One major takeaway from our conversations is that Jack needs to establish independence early on, so he can be even stronger when he reaches adulthood. So, with the help of our home support system, we are teaching Jack about the power he holds over his own life.

It was about a year ago when my eyes really opened. We were at the hospital, and Jack was being prepped to start an IV infusion. The nurse was looking for a vein on his right arm. Then Jack suddenly told the nurse that the better arm was the left one and to please not use the loud thing. He meant the jtip, which is a needle-free anesthetic and is very loud. Jack does not like the sound of it and sternly voiced his own concerns. It made me so proud to see that he could advocate for himself.

At school, Jack can get emotionally and physically fatigued from the busy school day. He knows that he can simply raise his hand to call his teacher and ask for a break. Often, he needs mental breaks. He's free to roll to the sensory room for a few moments to refresh himself or to have a snack. At home, he will ask for help when he can't reach a toy and is very good at communicating exactly what he wants to eat.

I watch my son live with SMA, and I see it's a daily struggle to get all his basic needs met. He needs help with coughing, showering, toileting, changing his clothes, taking his medications, preparing food, and the list goes on. Before Jack had a voice, we used to do things as a routine, saying it's time to do this or time to do that. I have learned that it's better to encourage him to tell us when he needs something. As a protective mom, I used to think I knew Jack better than he knew himself. The truth is that he really deserves more credit. That's something I learned from my many opportunities engaging with other members of the SMA community.

When I perform at speaking engagements, people often ask what my parents did to set me up for success in life. The answer is simple: from a young age, I was encouraged to be a self-advocate. That's a fancy way of saying they taught me early on how to voice my needs and stick up for myself.

My parents faced the daunting task of teaching their children skills of self-advocacy and responsibility. After all, their main goal of parenting is to set up their kids with the tools, resources, and values for a lifetime of satisfaction and success.

As a young child, I was encouraged to go out and play with the other children in our neighborhood, a process that involved introducing myself and showing my new friends how we could play our favorite games and include my wheelchair in the fun. My parents let me get dirty, make mistakes, and ultimately get into trouble (occasionally!) just like every other kid. In this way, I learned how to help kids understand my disability and realize I was no different than them.

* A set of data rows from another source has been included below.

Lemma run_app (qs1 qs2 : list Request) (s : Store) :
  run (qs1 ++ qs2) s
  = (fst (run qs1 s) ++ fst (run qs2 (snd (run qs1 s))),
     snd (run qs2 (snd (run qs1 s)))).
Proof.
  revert s. induction qs1 as [| q qs1 IH]; intros s.
  - simpl. by destruct (run qs2 s).
  - rewrite <- app_comm_cons, !run_cons, IH. done.
Qed.

Lemma run_inv (qs : list Request) (s : Store) :
  store_inv s -> store_inv (snd (run qs s)).
Proof.
  revert s. induction qs as [| q qs IH]; intros s H; [done |].
  rewrite run_cons. simpl. apply IH. by apply handle_inv.
Qed.

Lemma reachable_inv (s : Store) : reachable s -> store_inv s.
Proof. intros [qs <-]. apply run_inv, initial_inv. Qed.

(** ** The counter along a run *)

(** A handler never lowers the counter, and a successful create returns the
    counter's value and raises it by exactly one. *)
Lemma handle_counter (q : Request) (s : Store) :
  nextId s <= nextId (snd (handle q s))
  /\ forall i, created_id (fst (handle q s)) = Some i ->
       i = nextId s /\ nextId (snd (handle q s)) = nextId s + 1.
Proof.
  destruct q as [| sid | body | sid body | sid]; unfold handle.
  - simpl. split; [lia | done].
  - simpl. split; [lia | done].
  - destruct (createTodo_cases body s) as [-> | (d & _ & ->)]; simpl.
    + split; [lia | done].
    + split; [lia |]. intros i [= <-]. done.
  - pose proof (updateTodo_ids sid body s) as [_ Hn].
    destruct (updateTodo sid body s) as [r s']. simpl in *.
    split; [lia | done].
  - rewrite deleteTodo_eq. simpl. split; [lia | done].
Qed.

Lemma created_ids_cons (r : Response) (rs : list Response) :
  created_ids (r :: rs)
  = match created_id r with
    | Some i => i :: created_ids rs
    | None => created_ids rs
    end.
Proof. reflexivity. Qed.

Lemma created_ids_app (rs1 rs2 : list Response) :
  created_ids (rs1 ++ rs2) = created_ids rs1 ++ created_ids rs2.
Proof. apply omap_app. Qed.

(** Along any run the counter only grows, and the ids handed out lie between
    its first and last value and strictly increase. *)
Lemma run_created (qs : list Request) (s : Store) :
  nextId s <= nextId (snd (run qs s))
  /\ Forall (fun i => nextId s <= i < nextId (snd (run qs s)))
            (created_ids (fst (run qs s)))
  /\ StronglySorted Z.lt (created_ids (fst (run qs s))).
Proof.
  revert s. induction qs as [| q qs IH]; intros s.
  - simpl. repeat split; [lia | constructor | constructor].
  - rewrite run_cons. simpl fst. simpl snd.
    destruct (handle_counter q s) as [Hle Hcreated].
    destruct (IH (snd (handle q s))) as (Hle' & Hbound & Hsorted).
    rewrite created_ids_cons.
    destruct (created_id (fst (handle q s))) as [i |] eqn:Hi.
    + destruct (Hcreated i eq_refl) as [-> Hnext].
      repeat split; [lia | |].
      * constructor; [lia |]. weaken_bound Hbound.
      * constructor; [done |]. weaken_bound Hbound.
    + repeat split; [lia | | done]. weaken_bound Hbound.
Qed.

Lemma StronglySorted_lt_NoDup (l : list Z) : StronglySorted Z.lt l -> NoDup l.
Proof.
  induction 1 as [| x l _ IH Hx]; constructor; [| done].
  intros Hin. rewrite Forall_forall in Hx. specialize (Hx x Hin). lia.
Qed.

Lemma StronglySorted_lt_app (l1 l2 : list Z) (k : Z) :
  StronglySorted Z.lt l1 -> StronglySorted Z.lt l2 ->
  Forall (fun i => i < k) l1 -> Forall (fun i => k <= i) l2 ->
  StronglySorted Z.lt (l1 ++ l2).
Proof.
  intros H1 H2 Hlt Hge.
  induction H1 as [| x l1 _ IH Hx]; simpl; [done |].
  apply Forall_cons in Hlt as [Hxk Hlt].
  constructor; [by apply IH |].
  apply Forall_app. split; [done |]. weaken_bound Hge.
Qed.

(** ** The claims *)

(** C1.  A patch that omits [isDone] should leave [isDone] alone, and the
    empty patch should leave the record as it was.  The handler instead
    assigns [isDone = true] before it looks at the patch: on the initial
    store, record 1 is pending, and after [updateTodo("1", {})] it is done. *)
Theorem updateTodo_empty_patch_marks_done :
  getTodoById "1" initial
  = Some {| id := 1; description := "Buy groceries"; isDone := false |}
  /\ updateTodo "1" empty_patch initial
     = (Return (Some {| id := 1; description := "Buy groceries"; isDone := true |}),
        {| todos := [ {| id := 1; description := "Buy groceries"; isDone := true |};
                      {| id := 2; description := "Finish NestJS project"; isDone := false |};
                      {| id := 3; description := "Walk the dog"; isDone := true |} ];
           nextId := 4 |})
  /\ getTodoById "1" (snd (updateTodo "1" empty_patch initial))
     = Some {| id := 1; description := "Buy groceries"; isDone := true |}.
Proof. by vm_compute. Qed.

(** C2.  Deleting an id that resolves to no record should signal NotFound and
    remove nothing.  On the initial store no record has id 99, yet
    [deleteTodo("99")] answers with its success message and the last record
    (id 3) is gone. *)
Theorem deleteTodo_missing_id_removes_last :
  getTodoById "99" initial = None
  /\ JS.findIndex (has_id (JS.Number "99")) (todos initial) = -1
  /\ deleteTodo "99" initial
     = (Some {| message := "Todo with ID 99 successfully deleted." |},
        {| todos := [ {| id := 1; description := "Buy groceries"; isDone := false |};
                      {| id := 2; description := "Finish NestJS project"; isDone := false |} ];
           nextId := 4 |}).
Proof. by vm_compute. Qed.

(** C3.  An id that does not parse should be refused as an invalid
    identifier.  ["abc"] coerces to [NaN], which is then matched against the
    collection: on every store the lookup and the update answer [null] as
    for an unknown id, and the delete reports success and drops the last
    record.  No handler throws. *)
Theorem unparseable_id_is_coerced (s : Store) (dto : UpdateTodoDto.t) :
  JS.Number "abc" = JS.NaN
  /\ getTodoById "abc" s = None
  /\ updateTodo "abc" dto s = (Return None, s)
  /\ deleteTodo "abc" s
     = (Some {| message := "Todo with ID abc successfully deleted." |},
        {| todos := removelast (todos s); nextId := nextId s |}).
Proof.
  assert (HN : JS.Number "abc" = JS.NaN) by (by vm_compute).
  assert (Hnone : Forall (fun t => has_id JS.NaN t = false) (todos s)).
  { apply Forall_forall. intros t _. apply strict_equal_NaN_r. }
  split; [done |]. split; [| split].
  - unfold getTodoById. rewrite HN. by rewrite (find_none _ _ Hnone).
  - apply updateTodo_absent. rewrite HN. by apply findIndex_none.
  - rewrite deleteTodo_eq, HN, (findIndex_none _ _ Hnone), splice_minus_one. done.
Qed.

In school, my parents and teachers included me as an equal partner in planning my disability accommodations. They urged me to voice my desires during Individualized Education Program (IEP) meetings. As long as those desires aligned with safety and common sense, the adults deferred to my opinion when crafting my accommodation plan. For example, in 4th grade, when I decided I no longer wanted a school-supplied personal attendant all day, I was responsible for showing the administrators how and why my friends were better options to be my helpers in class. This taught me how to argue, reason, and make smart decisions for myself.

As a teenager, there were times when I hated the "extra" responsibilities. My parents taught me how to make medical appointments, keep a schedule for my life, talk to insurance representatives, and more. I remember having big arguments with my parents when it was time to schedule an appointment, but I just wanted to be playing video games.

Looking back now, as a 30-year-old, I so appreciate my parents for giving me the skills and confidence to manage my life and care. I felt a strong sense of personal autonomy well before many of my nondisabled friends, and I largely attribute that to how my parents raised me. The skills and tendencies I developed throughout childhood turned out to be incredibly useful in my adult life (and attractive to partners as an added bonus). Today, I feel completely comfortable managing all the myriad responsibilities of adulthood, especially factors related to having SMA. Thanks, Mom and Dad!